● **What is being asked**
Every line of the records below from the line with "Inductive frame : Type" up to and including the line with "Inductive writer : Type" must be reproduced exactly, and no line outside that range.
/---
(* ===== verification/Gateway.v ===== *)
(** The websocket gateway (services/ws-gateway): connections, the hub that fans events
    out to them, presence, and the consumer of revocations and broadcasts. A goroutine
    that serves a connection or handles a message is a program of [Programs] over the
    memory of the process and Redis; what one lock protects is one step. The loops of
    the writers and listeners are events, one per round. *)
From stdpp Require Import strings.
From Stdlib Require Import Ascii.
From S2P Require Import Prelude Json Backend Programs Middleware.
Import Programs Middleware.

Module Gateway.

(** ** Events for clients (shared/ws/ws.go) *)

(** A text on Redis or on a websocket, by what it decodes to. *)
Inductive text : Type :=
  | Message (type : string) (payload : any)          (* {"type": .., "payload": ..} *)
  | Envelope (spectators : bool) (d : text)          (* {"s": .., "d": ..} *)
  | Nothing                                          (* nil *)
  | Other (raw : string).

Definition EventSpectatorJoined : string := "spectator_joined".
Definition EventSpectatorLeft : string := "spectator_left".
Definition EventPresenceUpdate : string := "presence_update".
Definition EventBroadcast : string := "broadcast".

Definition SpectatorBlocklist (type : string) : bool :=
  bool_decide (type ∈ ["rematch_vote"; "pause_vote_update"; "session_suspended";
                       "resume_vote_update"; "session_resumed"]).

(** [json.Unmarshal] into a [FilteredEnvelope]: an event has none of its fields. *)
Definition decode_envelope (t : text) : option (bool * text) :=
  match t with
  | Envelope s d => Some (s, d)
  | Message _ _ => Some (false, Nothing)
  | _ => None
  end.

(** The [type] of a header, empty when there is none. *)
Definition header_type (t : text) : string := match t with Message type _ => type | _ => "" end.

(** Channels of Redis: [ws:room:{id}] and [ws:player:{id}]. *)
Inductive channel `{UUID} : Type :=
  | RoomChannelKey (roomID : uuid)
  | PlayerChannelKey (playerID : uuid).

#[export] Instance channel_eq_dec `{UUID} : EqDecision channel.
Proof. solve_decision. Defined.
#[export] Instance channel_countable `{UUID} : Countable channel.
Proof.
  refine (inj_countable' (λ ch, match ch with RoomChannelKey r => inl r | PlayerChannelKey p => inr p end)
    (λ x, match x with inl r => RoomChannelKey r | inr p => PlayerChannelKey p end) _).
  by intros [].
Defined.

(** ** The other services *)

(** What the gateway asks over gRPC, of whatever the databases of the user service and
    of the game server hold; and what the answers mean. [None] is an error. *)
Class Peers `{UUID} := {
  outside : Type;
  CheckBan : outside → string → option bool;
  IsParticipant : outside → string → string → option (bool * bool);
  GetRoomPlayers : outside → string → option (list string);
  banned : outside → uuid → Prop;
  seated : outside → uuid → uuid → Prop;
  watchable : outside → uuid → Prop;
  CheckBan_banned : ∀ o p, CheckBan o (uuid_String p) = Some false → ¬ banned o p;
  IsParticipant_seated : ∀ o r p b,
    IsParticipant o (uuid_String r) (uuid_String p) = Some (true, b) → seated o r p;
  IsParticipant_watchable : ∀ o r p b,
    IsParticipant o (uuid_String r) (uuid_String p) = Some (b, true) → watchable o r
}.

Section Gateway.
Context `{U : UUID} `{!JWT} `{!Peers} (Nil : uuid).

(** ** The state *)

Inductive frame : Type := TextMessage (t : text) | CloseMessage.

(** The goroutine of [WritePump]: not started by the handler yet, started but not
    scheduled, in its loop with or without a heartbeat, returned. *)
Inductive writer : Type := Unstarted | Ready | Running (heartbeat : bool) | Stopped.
\---
/---
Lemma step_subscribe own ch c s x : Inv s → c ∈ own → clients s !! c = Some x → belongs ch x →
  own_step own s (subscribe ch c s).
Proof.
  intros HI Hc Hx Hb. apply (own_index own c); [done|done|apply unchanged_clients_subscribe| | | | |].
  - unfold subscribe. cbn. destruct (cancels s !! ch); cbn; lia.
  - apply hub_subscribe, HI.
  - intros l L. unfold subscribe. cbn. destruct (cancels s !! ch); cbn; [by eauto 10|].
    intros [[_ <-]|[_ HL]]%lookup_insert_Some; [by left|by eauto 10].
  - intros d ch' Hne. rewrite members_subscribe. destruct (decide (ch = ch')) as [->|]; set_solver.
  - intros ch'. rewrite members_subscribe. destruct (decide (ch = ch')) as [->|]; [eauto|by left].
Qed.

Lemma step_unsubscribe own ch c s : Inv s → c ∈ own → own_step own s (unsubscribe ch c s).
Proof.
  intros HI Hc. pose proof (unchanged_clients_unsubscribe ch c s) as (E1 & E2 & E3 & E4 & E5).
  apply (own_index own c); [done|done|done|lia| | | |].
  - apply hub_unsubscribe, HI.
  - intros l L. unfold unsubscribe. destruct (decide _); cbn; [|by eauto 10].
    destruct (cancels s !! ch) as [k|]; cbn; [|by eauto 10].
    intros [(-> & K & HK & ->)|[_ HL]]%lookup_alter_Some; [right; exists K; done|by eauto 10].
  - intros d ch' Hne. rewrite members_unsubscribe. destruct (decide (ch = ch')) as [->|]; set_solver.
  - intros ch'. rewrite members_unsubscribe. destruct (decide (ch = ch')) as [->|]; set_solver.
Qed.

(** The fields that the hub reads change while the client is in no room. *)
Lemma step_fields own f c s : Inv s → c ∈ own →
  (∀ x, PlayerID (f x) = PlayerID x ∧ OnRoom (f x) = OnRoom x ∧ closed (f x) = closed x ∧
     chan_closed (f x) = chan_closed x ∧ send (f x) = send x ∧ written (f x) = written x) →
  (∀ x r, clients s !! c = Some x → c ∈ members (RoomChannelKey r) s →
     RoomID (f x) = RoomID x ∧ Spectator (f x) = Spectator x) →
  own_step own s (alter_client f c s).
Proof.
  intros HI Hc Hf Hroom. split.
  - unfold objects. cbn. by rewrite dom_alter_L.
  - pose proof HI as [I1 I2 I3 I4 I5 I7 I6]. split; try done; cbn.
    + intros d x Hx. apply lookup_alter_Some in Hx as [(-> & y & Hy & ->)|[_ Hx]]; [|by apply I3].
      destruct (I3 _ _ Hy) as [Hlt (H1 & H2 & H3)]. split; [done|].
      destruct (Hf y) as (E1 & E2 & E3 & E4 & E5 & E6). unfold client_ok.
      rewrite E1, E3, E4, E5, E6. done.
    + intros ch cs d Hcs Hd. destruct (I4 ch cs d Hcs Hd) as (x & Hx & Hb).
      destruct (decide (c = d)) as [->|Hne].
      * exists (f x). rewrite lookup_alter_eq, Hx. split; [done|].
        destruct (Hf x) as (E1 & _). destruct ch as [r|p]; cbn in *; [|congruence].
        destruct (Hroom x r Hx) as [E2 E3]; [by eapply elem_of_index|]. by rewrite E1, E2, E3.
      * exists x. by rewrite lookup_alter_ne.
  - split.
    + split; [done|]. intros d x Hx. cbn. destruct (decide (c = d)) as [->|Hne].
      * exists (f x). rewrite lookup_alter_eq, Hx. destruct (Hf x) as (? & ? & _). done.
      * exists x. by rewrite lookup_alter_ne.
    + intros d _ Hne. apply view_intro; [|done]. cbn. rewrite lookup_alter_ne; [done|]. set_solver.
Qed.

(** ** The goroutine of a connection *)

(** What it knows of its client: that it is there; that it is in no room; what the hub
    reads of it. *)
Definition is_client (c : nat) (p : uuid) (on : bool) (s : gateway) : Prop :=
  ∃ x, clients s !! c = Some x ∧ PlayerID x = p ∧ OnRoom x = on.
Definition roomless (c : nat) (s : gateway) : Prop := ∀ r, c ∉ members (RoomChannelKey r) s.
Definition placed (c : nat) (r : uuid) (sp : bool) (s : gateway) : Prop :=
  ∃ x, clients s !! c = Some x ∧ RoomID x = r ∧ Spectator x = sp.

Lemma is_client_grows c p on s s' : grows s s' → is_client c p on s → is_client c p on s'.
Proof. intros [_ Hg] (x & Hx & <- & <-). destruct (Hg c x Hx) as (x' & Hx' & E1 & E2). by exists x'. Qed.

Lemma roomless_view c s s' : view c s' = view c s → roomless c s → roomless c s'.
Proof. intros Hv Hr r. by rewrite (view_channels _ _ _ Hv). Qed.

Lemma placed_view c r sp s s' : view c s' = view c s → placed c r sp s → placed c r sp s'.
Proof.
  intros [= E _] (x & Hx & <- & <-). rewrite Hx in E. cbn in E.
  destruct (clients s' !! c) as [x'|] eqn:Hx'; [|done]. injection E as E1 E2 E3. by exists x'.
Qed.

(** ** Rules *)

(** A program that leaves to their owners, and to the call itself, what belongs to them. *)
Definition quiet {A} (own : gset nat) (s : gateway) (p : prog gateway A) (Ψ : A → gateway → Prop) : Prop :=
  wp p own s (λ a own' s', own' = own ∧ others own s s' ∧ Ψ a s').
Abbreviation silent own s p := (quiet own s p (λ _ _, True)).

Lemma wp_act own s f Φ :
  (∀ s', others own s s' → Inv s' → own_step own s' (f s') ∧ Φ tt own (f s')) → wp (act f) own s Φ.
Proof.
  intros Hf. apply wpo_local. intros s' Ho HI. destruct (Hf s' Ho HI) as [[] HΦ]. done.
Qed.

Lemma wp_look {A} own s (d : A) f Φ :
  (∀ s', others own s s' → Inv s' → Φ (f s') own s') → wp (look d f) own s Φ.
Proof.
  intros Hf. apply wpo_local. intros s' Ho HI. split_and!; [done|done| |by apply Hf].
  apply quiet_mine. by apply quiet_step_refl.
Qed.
\---
● **Your solution**
Inductive frame : Type := TextMessage (t : text) | CloseMessage.

(** The goroutine of [WritePump]: not started by the handler yet, started but not
    scheduled, in its loop with or without a heartbeat, returned. *)
Inductive writer : Type := Unstarted | Ready | Running (heartbeat : bool) | Stopped.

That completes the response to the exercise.